At the door, Peino hesitated. “I thought I would never see those cards or their beasts again. What do you think happened at Isolla?”
Jeneyeru sighed. “I dare not imagine. Perhaps I underestimated the Beings, or else over-estimated the Masters.”
“You will go to Isolla.”
It was not a question, so Jeneyeru merely nodded.
“I will go with you.”
Jeneyeru nodded again.
The brothers parted, Peino going to his own chamber.

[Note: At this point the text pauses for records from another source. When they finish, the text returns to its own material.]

#[export] Instance wire_ppu : Wire write_ppu_state parse_ppu_state ppu_image.
Proof.
  intros st rest (p & [Hl Hc] & Hlcd & Hd & ->).
  unfold PpuTimingSpec.lcd_ok in Hlcd.
  assert (fits 16 (PpuTiming.line_ p)) by (unfold PpuTiming.kTotalLines in Hl; unfold fits;
    unfold PpuTiming.kVisibleLines, PpuTiming.kVblankLines in Hl; lia).
  assert (fits 16 (PpuTiming.line_cycle_ p)) by (unfold PpuTiming.kCyclesPerLine,
    PpuTiming.kVisibleCycles, PpuTiming.kHblankCycles in Hc; unfold fits; lia).
  unfold write_ppu_state, parse_ppu_state. open_image. wire_fields.
  rewrite require_bind; [done|].
  rewrite andb_true_iff, !Z.ltb_lt. split; [apply Hl|apply Hc].
Qed.

#[export] Instance wire_io :
  Wire write_io_state parse_io_state (fun io =>
    length (s_serial io) = kSerialRegisters /\ Forall (fits 16) (s_serial io) /\
    fits 32 (s_sio_transfer_cycles_remaining io)).
Proof.
  intros io rest (Hl & Hs & Hc). unfold write_io_state, parse_io_state. wire_fields.
  by destruct io.
Qed.

Definition fifo_image (r : Apu.Ring Z) : Prop :=
  ApuSpec.ring_ok Apu.kFifoCapacity r /\ Forall (sfits 8) (Apu.samples r).

Lemma ring_sizes {A} (n : nat) (r : Apu.Ring A) :
  ApuSpec.ring_ok n r -> fits 32 (Z.of_nat n) ->
  fits 32 (Z.of_nat (Apu.head r)) /\ fits 32 (Z.of_nat (Apu.ring_size r)).
Proof. intros (_ & H1 & H2). unfold fits. lia. Qed.

#[export] Instance wire_fifo : Wire write_fifo parse_fifo fifo_image.
Proof.
  intros r rest [H Hs]. destruct (ring_sizes _ r H ltac:(by vm_compute)).
  assert (Hl := proj1 H). unfold write_fifo, parse_fifo. wire_fields. by destruct r.
Qed.

#[export] Instance wire_square : Wire write_square parse_square ApuSpec.square_ok.
Proof.
  intros c rest (Hd & Hv & Hp & Hph).
  assert (fits 8 (Apu.sq_duty c) /\ fits 8 (Apu.sq_volume c) /\ fits 16 (Apu.sq_period_samples c) /\
          fits 16 (Apu.sq_phase c)) as (? & ? & ? & ?) by (unfold fits; lia).
  unfold write_square, parse_square. wire_fields.
  rewrite require_bind by (rewrite negb_true_iff, Z.ltb_ge; lia). by destruct c.
Qed.

#[export] Instance wire_wave : Wire write_wave parse_wave ApuSpec.wave_ok.
Proof.
  intros c rest (Hv & Hp & Hph).
  assert (fits 8 (Apu.wv_volume_shift c) /\ fits 16 (Apu.wv_period_samples c) /\
          fits 16 (Apu.wv_phase c)) as (? & ? & ?) by (unfold fits; lia).
  unfold write_wave, parse_wave. wire_fields.
  rewrite require_bind by (rewrite negb_true_iff, Z.ltb_ge; lia). by destruct c.
Qed.

#[export] Instance wire_noise : Wire write_noise parse_noise ApuSpec.noise_ok.
Proof.
  intros c rest (Hv & Hl & Hp & Hph).
  assert (fits 8 (Apu.ns_volume c) /\ fits 16 (Apu.ns_period_samples c) /\
          fits 16 (Apu.ns_phase c)) as (? & ? & ?) by (unfold fits; lia).
  unfold write_noise, parse_noise. wire_fields. by destruct c.
Qed.

#[export] Instance wire_mixed :
  Wire write_mixed read_mixed (fun s => sfits 16 (Apu.left s) /\ sfits 16 (Apu.right s)).
Proof.
  intros s rest [Hl Hr]. unfold write_mixed, read_mixed. wire_fields. by destruct s.
Qed.

Definition apu_image (p : Apu.Apu) : Prop := ApuSpec.wf p /\ apu_typed p.

#[export] Instance wire_apu : Wire write_apu_state parse_apu_state apu_image.
Proof.
  intros p rest [[] []].
  destruct (ring_sizes _ _ wf_audio ltac:(by vm_compute)).
  assert (Hl := proj1 wf_audio).
  assert (fifo_image (Apu.fifo0 p)) by done. assert (fifo_image (Apu.fifo1 p)) by done.
  assert (fits 32 (Apu.frame_cycle_remainder_ p)).
  { unfold Apu.kCpuCyclesPerFrameSequencerStep in wf_frame. unfold fits. lia. }
  assert (fits 32 (Apu.audio_cycle_remainder_ p)).
  { unfold Apu.kCpuCyclesPerAudioSample in wf_audio_rem. unfold fits. lia. }
  assert (fits 8 (Apu.frame_step_ p)).
  { unfold Apu.kFrameSequencerSteps in wf_step. unfold fits. lia. }
  unfold ApuSpec.bank_ok in *.
  unfold write_apu_state, parse_apu_state. wire_fields.
  rewrite require_bind by (apply Z.ltb_lt, wf_step).
  destruct p as [????????????????????]; cbn in *. by destruct audio_buffer_.
Qed.

(** ** The scheduler *)

Definition optional_fits (w : Z) (o : option Z) : Prop := forall v, o = Some v -> fits w v.

Definition saved_ok (o : option (list Z)) : Prop :=
  forall l, o = Some l -> length l = 13%nat /\ Forall (fits 32) l.

Definition irq_frame_ok (f : HleIrqFrame) : Prop :=
  fits 32 (return_lr f) /\ saved_ok (saved_registers f).

(** Queued work: some cycles each, owned by strictly deeper interrupts. *)
Fixpoint work_frames_ok (depth : Z) (last : option Z) (l : list HleWorkFrame) : Prop :=
  match l with
  | [] => True
  | f :: l =>
      0 < remaining_cycles f < 2 ^ 64 /\ fits 32 (owner_irq_depth f) /\
      owner_irq_depth f <= depth /\
      (forall previous, last = Some previous -> previous < owner_irq_depth f) /\
      work_frames_ok depth (Some (owner_irq_depth f)) l
  end.

(** The depth of the nested interrupts. *)
Definition frame_depth (outer : list HleIrqFrame) (saved : option (list Z)) : Z :=
  Z.of_nat (length outer) + (if bool_decide (is_Some saved) then 1 else 0).

(** The stacks of interrupt and work frames agree. *)
Record frames_ok (s : CoreSchedulerState) : Prop := mk_frames_ok {
  fo_outer : Forall irq_frame_ok (st_hle_irq_outer_frames s);
  fo_outer_count : fits 32 (Z.of_nat (length (st_hle_irq_outer_frames s)));
  fo_return : st_hle_irq_outer_frames s <> [] -> is_Some (st_hle_irq_return_lr s);
  fo_work : work_frames_ok
              (frame_depth (st_hle_irq_outer_frames s) (st_hle_irq_saved_registers s)) None
              (st_hle_work_frames s);
  fo_work_count : fits 32 (Z.of_nat (length (st_hle_work_frames s)))
}.

Record scheduler_typed (s : CoreSchedulerState) : Prop := mk_scheduler_typed {
  sy_cycles : fits 64 (st_scheduler_cycles s);
  sy_address : optional_fits 32 (st_last_fetch_address s);
  sy_width : optional_fits 8 (st_last_fetch_width_bytes s);
  sy_window : optional_fits 8 (st_last_fetch_window s);
  sy_prefetch : fits 8 (st_prefetch_buffer_halfwords s);
  sy_waitcnt : optional_fits 16 (st_last_waitcnt_control s);
  sy_lr : optional_fits 32 (st_hle_irq_return_lr s);
  sy_saved : saved_ok (st_hle_irq_saved_registers s);
  sy_service : fits 8 (st_hle_irq_chained_spaced_data_service_count s);
  sy_latency : fits 8 (st_auto_irq_latency_cycles s);
  sy_gap : fits 32 (st_timer_io_access_gap_cycles s);
  sy_misfetch : fits 32 (st_thumb_misfetch_recovery_count s);
  sy_frames : frames_ok s
}.

#[export] Instance wire_irq_frame : Wire write_irq_frame parse_irq_frame irq_frame_ok.
Proof.
  intros f rest [Hr Hs]. unfold saved_ok in Hs. unfold write_irq_frame, parse_irq_frame.
  wire_fields. by destruct f.
Qed.

(** A counted list passes the check against the bytes that are left. *)
Lemma count_check {A} (write : A -> list Z) (n : nat) (l : list A) rest :
  (0 < n)%nat -> (forall a, (n <= length (write a))%nat) ->
  (Z.of_nat (length (write_all write l ++ rest)) / Z.of_nat n <? Z.of_nat (length l)) = false.
Proof.
  intros Hn H. apply Z.ltb_ge, Z.div_le_lower_bound; [lia|].
  pose proof (length_write_all write n l H). rewrite length_app. lia.
Qed.

Lemma length_irq_frame f : (7 <= length (write_irq_frame f))%nat.
Proof.
  unfold write_irq_frame. rewrite !length_app, length_write_u32, !length_write_bool.
  enough (1 <= length (write_saved (saved_registers f)))%nat by lia.
  #[local] Transparent write_saved. unfold write_saved.
  rewrite length_app, length_write_bool. lia.
Qed.
#[local] Opaque write_saved.

Lemma length_work_frame f : (12 <= length (write_work_frame f))%nat.
Proof. unfold write_work_frame. by rewrite length_app, length_write_u64, length_write_u32. Qed.

Lemma parse_irq_frames_write l lr rest :
  Forall irq_frame_ok l -> fits 32 (Z.of_nat (length l)) -> (l <> [] -> is_Some lr) ->
  parse_irq_frames kVersion lr
    (write_size (length l) ++ write_all write_irq_frame l ++ rest) = Ret (l, rest).
Proof.
  intros Hl Hn Hlr. unfold parse_irq_frames. change (4 <=? kVersion) with true. cbv iota.
  change (write_size (length l)) with (write_u32 (u32 (Z.of_nat (length l)))).
  rewrite wrap_id by done. wire_field. rewrite remaining_bind.
  change 7 with (Z.of_nat 7) at 1.
  rewrite (count_check write_irq_frame 7 l) by (lia || apply length_irq_frame).
  rewrite require_bind by done. rewrite Nat2Z.id.
  rewrite (wire_bind (W := wire_all _ _ _ (length l) wire_irq_frame)) by done.
  rewrite require_bind; [done|]. destruct l as [|f l]; [done|].
  rewrite bool_decide_true by by apply Hlr. by rewrite andb_false_r.
Qed.

Lemma parse_work_frames_write depth last l rest :
  work_frames_ok depth last l ->
  parse_work_frames_loop (length l) depth last (write_all write_work_frame l ++ rest) =
  Ret (l, rest).
Proof.
  revert last. induction l as [|f l IH]; intros last; [done|].
  cbn [work_frames_ok length parse_work_frames_loop].
  intros (Hr & Ho & Hd & Hlast & Hl).
  change (write_all write_work_frame (f :: l))
    with (write_work_frame f ++ write_all write_work_frame l).
  unfold write_work_frame at 1. wire_fields.
  rewrite require_bind by (apply negb_true_iff, Z.eqb_neq; lia). wire_field.
  rewrite require_bind by (apply negb_true_iff, Z.ltb_ge; lia).
  rewrite require_bind; cycle 1.
  { destruct last as [previous|]; [|done]. specialize (Hlast _ eq_refl).
    apply negb_true_iff, Z.leb_gt. lia. }
  rewrite (read_bind _ _ _ _ _ (IH _ Hl)). by destruct f.
Qed.

#[export] Instance wire_scheduler :
  Wire write_scheduler_state (parse_scheduler_state kVersion) scheduler_typed.
Proof.
  intros s rest [? Ha Hw Hwin ? Hc Hlr Hsv ? ? ? ? [Ho Hon Hor Hwk Hwn]].
  unfold optional_fits, saved_ok in *.
  unfold write_scheduler_state, parse_scheduler_state. wire_fields.
  rewrite (read_bind _ _ _ _ _ (parse_irq_frames_write _ _ _ Ho Hon Hor)).
  rewrite (read_bind _ _ _ (st_hle_work_frames s) rest); [by destruct s|].
  unfold parse_work_frames. change (6 <=? kVersion) with true. cbv iota.
  change (write_size ?n) with (write_u32 (u32 (Z.of_nat n))).
  rewrite wrap_id by done. wire_field. rewrite remaining_bind.
  change 12 with (Z.of_nat 12) at 1.
  rewrite (count_check write_work_frame 12) by (lia || apply length_work_frame).
  rewrite require_bind by done. rewrite Nat2Z.id. by apply parse_work_frames_write.
Qed.

(** ** The payload *)

(** A session whose snapshot is on the wire's terms. *)
Record session_ok (s : CoreSession) : Prop := mk_session_ok {
  so_cpu : ArmSafety.wf (cpu_of (core_ s));
  so_bus : BusSafety.wf (bus_of (core_ s));
  so_debug : fits 32 (Z.of_nat (length (MemoryBus.debug_output_ (bus_of (core_ s)))));
  so_devices : devices_wf (devices_of (core_ s));
  so_timers : TimersSpec.wf (timers_ (devices_of (core_ s)));
  so_scheduler : scheduler_typed (SchedulerState.save_state (sched (core_ s)))
}.

(** The payload of a saved session. *)
Definition payload_of (s : CoreSession) : Payload :=
  let m := CoreSession.save_state s in
  mkPayload (ArmState.save_state (ss_cpu m)) (MemoryBus.save_state (ss_memory m))
    (interrupt_enable (ss_interrupts m), interrupt_flags (ss_interrupts m),
     master_enabled (ss_interrupts m))
    (Timers.save_state (ss_timers m)) (Dma.save_state (ss_dma m)) (PpuTiming.save_state (ss_ppu m))
    (Apu.save_state (ss_apu m)) (pressed_mask (ss_keypad m)) (keycnt (ss_keypad m))
    (WaitState.read_control (ss_waitcnt m)) (BiosExecutionMode.index (Bios.mode_ (ss_bios m)))
    (ss_io m) (ss_scheduler m).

As the stormy evening became night and the hours of the day’s fourth quarter slipped away to the rhythm of rain clattering against the windows, Lord Nightwise sat up, seeking wisdom in the smokey crystal of the Staff of Ghosts.
Lord Starhand sat up as well, writing the account of the day in his log book. They would go to Isolla, but who or what would follow with them – the Flying Eorman and his ship-load of miscreants and misfits, the storm-cursed son of the House of Ymuin, the chestnut-haired thief caught in a web of law and magic – that was uncertain to him. In his notes, he began to calculate the many possible contingencies.